What does a 1:15 ratio mean?

A 1:15 ratio means 1 gram of coffee for every 15 grams of water. Coffee is always the first number, water is always the second. For a 300 ml (300 g) brew at 1:15, divide 300 by 15 to get 20 g of ground coffee. For a 450 g French press brew, 450 divided by 15 equals 30 g of coffee. The notation never reverses, so any time you see 1:N in coffee, the small number is the dose and the large number is the water.

How many grams of coffee per 250ml?

At a 1:16 ratio: 250 divided by 16 equals 15.6 grams (round to 16 g). At a 1:15 ratio: 250 divided by 15 equals 16.7 grams (round to 17 g). At a 1:17 ratio: 250 divided by 17 equals 14.7 grams (round to 15 g). For most pour-over and drip methods, 15 to 17 g of ground coffee per 250 ml is the working range. A precision scale like the OXO Brew ($49.99) makes this trivial to hit accurately.

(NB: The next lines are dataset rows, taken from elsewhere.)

(* ===== verification/Gas.v ===== *)
(** * Gas metering

    Models [crates/app/stf/src/gas.rs]: the per-byte storage charges, and the
    gas counter with its saturating [u64] arithmetic. *)

From S2P Require Import Prelude Core.

Definition ERR_OUT_OF_GAS : ErrorCode := define_error 0x1.

Record StorageGasConfig := mkStorageGasConfig {
  storage_get_charge : Z; storage_set_charge : Z; storage_remove_charge : Z }.

Definition StorageGasConfig_default : StorageGasConfig := mkStorageGasConfig 10 10 10.

Inductive GasCounter :=
| Infinite
| Finite (gas_limit gas_used : Z) (storage_gas_config : StorageGasConfig).

Module GasCounter.

Definition infinite : GasCounter := Infinite.

Definition finite (gas_limit : Z) (config : StorageGasConfig) : GasCounter :=
  Finite gas_limit 0 config.

Definition consume_gas (self : GasCounter) (gas : Z) : SdkResult unit * GasCounter :=
  match self with
  | Infinite => (Ok tt, self)
  | Finite gas_limit gas_used cfg =>
      let new_gas_used := saturating_add u64_max gas_used gas in
      if gas_limit <? new_gas_used then (Err ERR_OUT_OF_GAS, self)
      else (Ok tt, Finite gas_limit new_gas_used cfg)
  end.

Definition consume_get_gas (self : GasCounter) (key : bytes) (value : option Message)
    : SdkResult unit * GasCounter :=
  match self with
  | Infinite => (Ok tt, self)
  | Finite _ _ cfg =>
      let key_len := zlen key in
      let value_len :=
        match value with
        | None => 1
        | Some value => saturating_add u64_max (Message.len value) 1
        end in
      let total_size := saturating_add u64_max (saturating_add u64_max key_len 1) value_len in
      let gas := saturating_mul u64_max (storage_get_charge cfg) total_size in
      consume_gas self gas
  end.

Definition consume_set_gas (self : GasCounter) (key : bytes) (value : Message)
    : SdkResult unit * GasCounter :=
  match self with
  | Infinite => (Ok tt, self)
  | Finite _ _ cfg =>
      let total_size :=
        saturating_add u64_max
          (saturating_add u64_max (saturating_add u64_max (zlen key) 1) (Message.len value)) 1 in
      let gas := saturating_mul u64_max (storage_set_charge cfg) total_size in
      consume_gas self gas
  end.

Definition consume_remove_gas (self : GasCounter) (key : bytes) : SdkResult unit * GasCounter :=
  match self with
  | Infinite => (Ok tt, self)
  | Finite _ _ cfg =>
      let total_size := saturating_add u64_max (zlen key) 1 in
      let gas := saturating_mul u64_max (storage_remove_charge cfg) total_size in
      consume_gas self gas
  end.

Definition gas_used (self : GasCounter) : Z :=
  match self with Infinite => 0 | Finite _ used _ => used end.

End GasCounter.

(** ** Invariant and functional behaviour *)

(** A counter within its limit: what [finite] builds and every charge keeps. *)
Definition gas_wf (g : GasCounter) : Prop :=
  match g with
  | Infinite => True
  | Finite limit used _ => 0 <= used <= limit /\ limit <= u64_max
  end.

Definition config_wf (c : StorageGasConfig) : Prop :=
  is_u64 (storage_get_charge c) /\ is_u64 (storage_set_charge c) /\ is_u64 (storage_remove_charge c).

Definition gas_config_wf (g : GasCounter) : Prop :=
  match g with Infinite => True | Finite _ _ c => config_wf c end.

(** One counter is a later state of another: same mode, limit and charges,
    and no gas was given back. *)
Definition gas_le (g g' : GasCounter) : Prop :=
  match g, g' with
  | Infinite, Infinite => True
  | Finite l u c, Finite l' u' c' => l = l' /\ c = c' /\ u <= u' /\ (u <= l -> u' <= l)
  | _, _ => False
  end.

#[export] Instance gas_le_preorder : PreOrder gas_le.
Proof.
  split.
  - intros []; cbn; [done|]. repeat split; lia.
  - intros [] [] []; cbn; try done. intros (-> & -> & ? & ?) (-> & -> & ? & ?). repeat split; lia.
Qed.

Lemma gas_le_wf g g' : gas_le g g' -> gas_wf g -> gas_wf g'.
Proof. destruct g, g'; cbn; try done. intros (-> & -> & ? & ?) ?. lia. Qed.

Lemma gas_le_config g g' : gas_le g g' -> gas_config_wf g -> gas_config_wf g'.
Proof. destruct g, g'; cbn; try done. by intros (-> & -> & _). Qed.

Lemma gas_le_used g g' : gas_le g g' -> GasCounter.gas_used g <= GasCounter.gas_used g'.
Proof. destruct g, g'; cbn; try done. lia. Qed.

Lemma finite_wf l c : is_u64 l -> gas_wf (GasCounter.finite l c).
Proof. intros. cbn. u_lia. Qed.

Lemma consume_gas_le g n r g' :
  0 <= n -> gas_wf g -> GasCounter.consume_gas g n = (r, g') -> gas_le g g'.
Proof.
  intros Hn Hw. destruct g as [|l u c]; cbn [GasCounter.consume_gas]; [by intros; simplify_eq|].
  destruct (_ <? _) eqn:E; intros; simplify_eq; [reflexivity|]. cbn in *.
  split_and!; try done; u_lia.
Qed.

(** The exact outcome of a charge on a counter whose limit is below the
    saturation point. *)
Lemma consume_gas_exact l u c n :
  0 <= n -> 0 <= u -> l < u64_max ->
  GasCounter.consume_gas (Finite l u c) n =
    if l <? u + n then (Err ERR_OUT_OF_GAS, Finite l u c) else (Ok tt, Finite l (u + n) c).
Proof.
  intros Hn Hu Hl. cbn. unfold saturating_add.
  destruct (Z.ltb_spec l (u + n)), (Z.ltb_spec l (Z.min u64_max (u + n))); try lia; [done|].
  by rewrite Z.min_r by lia.
Qed.

Lemma saturating_mul_nonneg m a b : 0 <= m -> 0 <= a -> 0 <= b -> 0 <= saturating_mul m a b.
Proof. unfold saturating_mul. nia. Qed.

Lemma saturating_add_nonneg m a b : 0 <= m -> 0 <= a -> 0 <= b -> 0 <= saturating_add m a b.
Proof. unfold saturating_add. lia. Qed.

Lemma Message_len_nonneg m : 0 <= Message.len m.
Proof. destruct m as [[b]]. apply zlen_nonneg. Qed.

Lemma u64_max_nonneg : 0 <= u64_max.
Proof. done. Qed.

#[export] Hint Resolve saturating_mul_nonneg saturating_add_nonneg Message_len_nonneg
  u64_max_nonneg Z.le_0_1 : evolve.

Ltac solve_charge :=
  intros; match goal with H : gas_config_wf ?g |- _ => destruct g as [|l u c] end;
  [by simplify_eq/= |
   match goal with H : gas_config_wf (Finite _ _ _) |- _ => destruct H as (Hg & Hs & Hr) end;
   eapply consume_gas_le; [| eassumption | eassumption];
   unfold is_u64 in *; destruct_and?; cbv zeta;
   repeat match goal with |- context [match ?v with Some _ => _ | None => _ end] => destruct v end;
   auto 10 with evolve].

Lemma consume_get_gas_le g k v r g' :
  gas_config_wf g -> gas_wf g -> GasCounter.consume_get_gas g k v = (r, g') -> gas_le g g'.
Proof. solve_charge. Qed.

Lemma consume_set_gas_le g k v r g' :
  gas_config_wf g -> gas_wf g -> GasCounter.consume_set_gas g k v = (r, g') -> gas_le g g'.
Proof. solve_charge. Qed.

Lemma consume_remove_gas_le g k r g' :
  gas_config_wf g -> gas_wf g -> GasCounter.consume_remove_gas g k = (r, g') -> gas_le g g'.
Proof. solve_charge. Qed.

Does grind size affect ratio?

Grind size and ratio are separate variables that interact. Ratio controls strength (how much coffee relative to water). Grind controls extraction speed (how fast flavor pulls out). A finer grind extracts faster, which can make a 1:17 ratio taste like a 1:15 brew. A coarser grind extracts slower, which can make a 1:15 ratio taste under-extracted. Rule: change one variable per brew so you can tell which one mattered. Fix bitterness with grind first, then ratio.

What ratio should I use for espresso?

The specialty coffee industry standard is 1:2, which works out to 18 g of ground coffee dose, 36 g of liquid espresso in the cup, pulled in 25 to 30 seconds. Ristretto runs tighter at 1:1 to 1:1.5 for an intense, syrupy shot. Lungo runs wider at 1:2.5 to 1:3 for a longer, cleaner shot, which suits lighter roasts. Scott Rao's advice: lock the ratio at 1:2 first, then adjust only the grind to dial in. Always weigh the yield, not measure by volume.